Retype the records exactly, including every line.

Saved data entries
^^^^

Lemma handle_symbol_control k symbol tail : tail = lit "halt" \/ tail = lit "resume" -> "/"%char ∉ symbol ->
  forall s r, rq_verb r = VerbPost -> rq_target r = symbol_target symbol tail ->
  (post_symbol_control (rq_target r) s).1 = Returned (Some k) ->
  handle_request r s = post_symbol_control (rq_target r) s.
Proof.
  intros Ht Hs s r Ev Et Hk. unfold handle_request.
  rewrite !(target_not_post symbol tail _ r Et) by done. unfold is_symbol_status. rewrite Ev. cbn [bool_decide decide].
  assert (is_symbol_control r = true) as ->.
  { unfold is_symbol_control. rewrite Ev, Et. unfold symbol_target at 1. rewrite starts_with_prefix.
    destruct Ht as [-> | ->]; unfold symbol_target;
      [change (lit "/" ++ lit "halt") with (lit "/halt")|change (lit "/" ++ lit "resume") with (lit "/resume")];
      rewrite app_assoc, ends_with_suffix; [done|apply orb_true_r]. }
  rewrite bool_decide_eq_false_2 by done. cbn [andb].
  destruct (post_symbol_control (rq_target r) s) as [o s'] eqn:E. cbn in Hk. subst o.
  rewrite bool_decide_eq_false_2 by done. cbn [andb]. by rewrite (bind_run _ _ _ _ _ E).
Qed.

^^^^

**Written answer**
Lemma handle_symbol_control k symbol tail : tail = lit "halt" \/ tail = lit "resume" -> "/"%char ∉ symbol ->
  forall s r, rq_verb r = VerbPost -> rq_target r = symbol_target symbol tail ->
  (post_symbol_control (rq_target r) s).1 = Returned (Some k) ->
  handle_request r s = post_symbol_control (rq_target r) s.
Proof.
  intros Ht Hs s r Ev Et Hk. unfold handle_request.
  rewrite !(target_not_post symbol tail _ r Et) by done. unfold is_symbol_status. rewrite Ev. cbn [bool_decide decide].
  assert (is_symbol_control r = true) as ->.
  { unfold is_symbol_control. rewrite Ev, Et. unfold symbol_target at 1. rewrite starts_with_prefix.
    destruct Ht as [-> | ->]; unfold symbol_target;
      [change (lit "/" ++ lit "halt") with (lit "/halt")|change (lit "/" ++ lit "resume") with (lit "/resume")];
      rewrite app_assoc, ends_with_suffix; [done|apply orb_true_r]. }
  rewrite bool_decide_eq_false_2 by done. cbn [andb].
  destruct (post_symbol_control (rq_target r) s) as [o s'] eqn:E. cbn in Hk. subst o.
  rewrite bool_decide_eq_false_2 by done. cbn [andb]. by rewrite (bind_run _ _ _ _ _ E).
Qed.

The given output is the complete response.